Task → Would you please copy out each entry exactly?

Materials provided →
(** * ktsdb: key codec, range reads, aggregation, filter parser, series
  registry and tag index, embedded in Rocq.

  Integers of the Go source are modelled as [Z] with their wrap-around
  written out; byte slices as [list Z] with every element in [0, 256);
  Go strings as [string]; [float64] as the primitive binary64 floats. *)

From Stdlib Require Import ZArith List Lia PrimFloat Uint63 Ascii String.
From stdpp Require Import base option list gmap strings sorting.

Open Scope Z_scope.

Set Warnings "-clear-no-such-hyp".

(** ** Machine integers *)

Module Int.

Definition two64 : Z := 2 ^ 64.
Definition two63 : Z := 2 ^ 63.

(** Conversion to [uint64]: reduction modulo 2^64. *)
Definition to_uint64 (z : Z) : Z := z mod two64.

(** Conversion to [int64]: two's-complement reinterpretation. *)
Definition to_int64 (z : Z) : Z := (z + two63) mod two64 - two63.

(** Conversion to [byte]. *)
Definition to_byte (z : Z) : Z := Z.land z 255.

Definition is_uint64 (z : Z) : Prop := 0 <= z < two64.
Definition is_int64 (z : Z) : Prop := - two63 <= z < two63.
Definition is_byte (z : Z) : Prop := 0 <= z < 256.

(** [^x] on an [int64] and on a [uint64]. *)
Definition not_int64 (x : Z) : Z := to_int64 (Z.lnot x).
Definition not_uint64 (x : Z) : Z := to_uint64 (Z.lnot x).

(** [a / b] and [a * b] on [int64]: Go truncates the quotient toward
    zero and wraps on overflow. *)
Definition div_int64 (a b : Z) : Z := to_int64 (Z.quot a b).
Definition mul_int64 (a b : Z) : Z := to_int64 (a * b).

End Int.

(** ** Byte slices *)

Module Bytes.

(** [make([]byte, n)]. *)
Definition make (n : nat) : list Z := replicate n 0.

(** Store [bs] into [buf] from index [off]; out of range panics. *)
Definition poke (off : nat) (bs buf : list Z) : option (list Z) :=
  if decide (off + length bs ≤ length buf)%nat
  then Some (take off buf ++ bs ++ drop (off + length bs) buf)
  else None.

(** [buf[lo:hi]]; out of range panics. *)
Definition slice (lo hi : nat) (buf : list Z) : option (list Z) :=
  if decide (lo ≤ hi ∧ hi ≤ length buf)%nat
  then Some (take (hi - lo) (drop lo buf))
  else None.

(** [copy(dst, src)]: copies [min(len(dst), len(src))] bytes. *)
Definition copy (dst src : list Z) : list Z :=
  take (length dst) src ++ drop (length src) dst.

(** [bytes.Compare]. *)
Fixpoint Compare (a b : list Z) : comparison :=
  match a, b with
  | [], [] => Eq
  | [], _ :: _ => Lt
  | _ :: _, [] => Gt
  | x :: a', y :: b' =>
      match x ?= y with
      | Eq => Compare a' b'
      | c => c
      end
  end.

Definition lt (a b : list Z) : Prop := Compare a b = Lt.

(** [bytes.HasPrefix(s, prefix)]. *)
Fixpoint HasPrefix (s prefix : list Z) : bool :=
  match prefix, s with
  | [], _ => true
  | _ :: _, [] => false
  | y :: p', x :: s' => (x =? y) && HasPrefix s' p'
  end.

(** [binary.BigEndian.PutUint64]: the eight bytes it stores. *)
Definition PutUint64 (v : Z) : list Z :=
  [ Int.to_byte (Z.shiftr v 56); Int.to_byte (Z.shiftr v 48);
    Int.to_byte (Z.shiftr v 40); Int.to_byte (Z.shiftr v 32);
    Int.to_byte (Z.shiftr v 24); Int.to_byte (Z.shiftr v 16);
    Int.to_byte (Z.shiftr v 8); Int.to_byte v ].

(** [binary.BigEndian.Uint64]; fewer than eight bytes panics. *)
Definition Uint64 (b : list Z) : option Z :=
  match b with
  | b0 :: b1 :: b2 :: b3 :: b4 :: b5 :: b6 :: b7 :: _ =>
      Some (Z.lor (Z.lor (Z.lor (Z.lor (Z.lor (Z.lor (Z.lor
        b7 (Z.shiftl b6 8)) (Z.shiftl b5 16)) (Z.shiftl b4 24))
        (Z.shiftl b3 32)) (Z.shiftl b2 40)) (Z.shiftl b1 48))
        (Z.shiftl b0 56))
  | _ => None
  end.

End Bytes.

(** ** codec.go *)

Module Codec.

Definition PrefixData : Z := 100.   (* 'd' *)
Definition PrefixSeries : Z := 115. (* 's' *)
Definition PrefixIndex : Z := 105.  (* 'i' *)

Definition SeriesIDSize : nat := 8.
Definition TimestampSize : nat := 8.
Definition DataKeySize : nat := 1 + SeriesIDSize + TimestampSize.
Definition SeriesKeySize : nat := 1 + SeriesIDSize.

Result →
(** * ktsdb: key codec, range reads, aggregation, filter parser, series
  registry and tag index, embedded in Rocq.

  Integers of the Go source are modelled as [Z] with their wrap-around
  written out; byte slices as [list Z] with every element in [0, 256);
  Go strings as [string]; [float64] as the primitive binary64 floats. *)

From Stdlib Require Import ZArith List Lia PrimFloat Uint63 Ascii String.
From stdpp Require Import base option list gmap strings sorting.

Open Scope Z_scope.

Set Warnings "-clear-no-such-hyp".

(** ** Machine integers *)

Module Int.

Definition two64 : Z := 2 ^ 64.
Definition two63 : Z := 2 ^ 63.

(** Conversion to [uint64]: reduction modulo 2^64. *)
Definition to_uint64 (z : Z) : Z := z mod two64.

(** Conversion to [int64]: two's-complement reinterpretation. *)
Definition to_int64 (z : Z) : Z := (z + two63) mod two64 - two63.

(** Conversion to [byte]. *)
Definition to_byte (z : Z) : Z := Z.land z 255.

Definition is_uint64 (z : Z) : Prop := 0 <= z < two64.
Definition is_int64 (z : Z) : Prop := - two63 <= z < two63.
Definition is_byte (z : Z) : Prop := 0 <= z < 256.

(** [^x] on an [int64] and on a [uint64]. *)
Definition not_int64 (x : Z) : Z := to_int64 (Z.lnot x).
Definition not_uint64 (x : Z) : Z := to_uint64 (Z.lnot x).

(** [a / b] and [a * b] on [int64]: Go truncates the quotient toward
    zero and wraps on overflow. *)
Definition div_int64 (a b : Z) : Z := to_int64 (Z.quot a b).
Definition mul_int64 (a b : Z) : Z := to_int64 (a * b).

End Int.

(** ** Byte slices *)

Module Bytes.

(** [make([]byte, n)]. *)
Definition make (n : nat) : list Z := replicate n 0.

(** Store [bs] into [buf] from index [off]; out of range panics. *)
Definition poke (off : nat) (bs buf : list Z) : option (list Z) :=
  if decide (off + length bs ≤ length buf)%nat
  then Some (take off buf ++ bs ++ drop (off + length bs) buf)
  else None.

(** [buf[lo:hi]]; out of range panics. *)
Definition slice (lo hi : nat) (buf : list Z) : option (list Z) :=
  if decide (lo ≤ hi ∧ hi ≤ length buf)%nat
  then Some (take (hi - lo) (drop lo buf))
  else None.

(** [copy(dst, src)]: copies [min(len(dst), len(src))] bytes. *)
Definition copy (dst src : list Z) : list Z :=
  take (length dst) src ++ drop (length src) dst.

(** [bytes.Compare]. *)
Fixpoint Compare (a b : list Z) : comparison :=
  match a, b with
  | [], [] => Eq
  | [], _ :: _ => Lt
  | _ :: _, [] => Gt
  | x :: a', y :: b' =>
      match x ?= y with
      | Eq => Compare a' b'
      | c => c
      end
  end.

Definition lt (a b : list Z) : Prop := Compare a b = Lt.

(** [bytes.HasPrefix(s, prefix)]. *)
Fixpoint HasPrefix (s prefix : list Z) : bool :=
  match prefix, s with
  | [], _ => true
  | _ :: _, [] => false
  | y :: p', x :: s' => (x =? y) && HasPrefix s' p'
  end.

(** [binary.BigEndian.PutUint64]: the eight bytes it stores. *)
Definition PutUint64 (v : Z) : list Z :=
  [ Int.to_byte (Z.shiftr v 56); Int.to_byte (Z.shiftr v 48);
    Int.to_byte (Z.shiftr v 40); Int.to_byte (Z.shiftr v 32);
    Int.to_byte (Z.shiftr v 24); Int.to_byte (Z.shiftr v 16);
    Int.to_byte (Z.shiftr v 8); Int.to_byte v ].

(** [binary.BigEndian.Uint64]; fewer than eight bytes panics. *)
Definition Uint64 (b : list Z) : option Z :=
  match b with
  | b0 :: b1 :: b2 :: b3 :: b4 :: b5 :: b6 :: b7 :: _ =>
      Some (Z.lor (Z.lor (Z.lor (Z.lor (Z.lor (Z.lor (Z.lor
        b7 (Z.shiftl b6 8)) (Z.shiftl b5 16)) (Z.shiftl b4 24))
        (Z.shiftl b3 32)) (Z.shiftl b2 40)) (Z.shiftl b1 48))
        (Z.shiftl b0 56))
  | _ => None
  end.

End Bytes.

(** ** codec.go *)

Module Codec.

Definition PrefixData : Z := 100.   (* 'd' *)
Definition PrefixSeries : Z := 115. (* 's' *)
Definition PrefixIndex : Z := 105.  (* 'i' *)

Definition SeriesIDSize : nat := 8.
Definition TimestampSize : nat := 8.
Definition DataKeySize : nat := 1 + SeriesIDSize + TimestampSize.
Definition SeriesKeySize : nat := 1 + SeriesIDSize.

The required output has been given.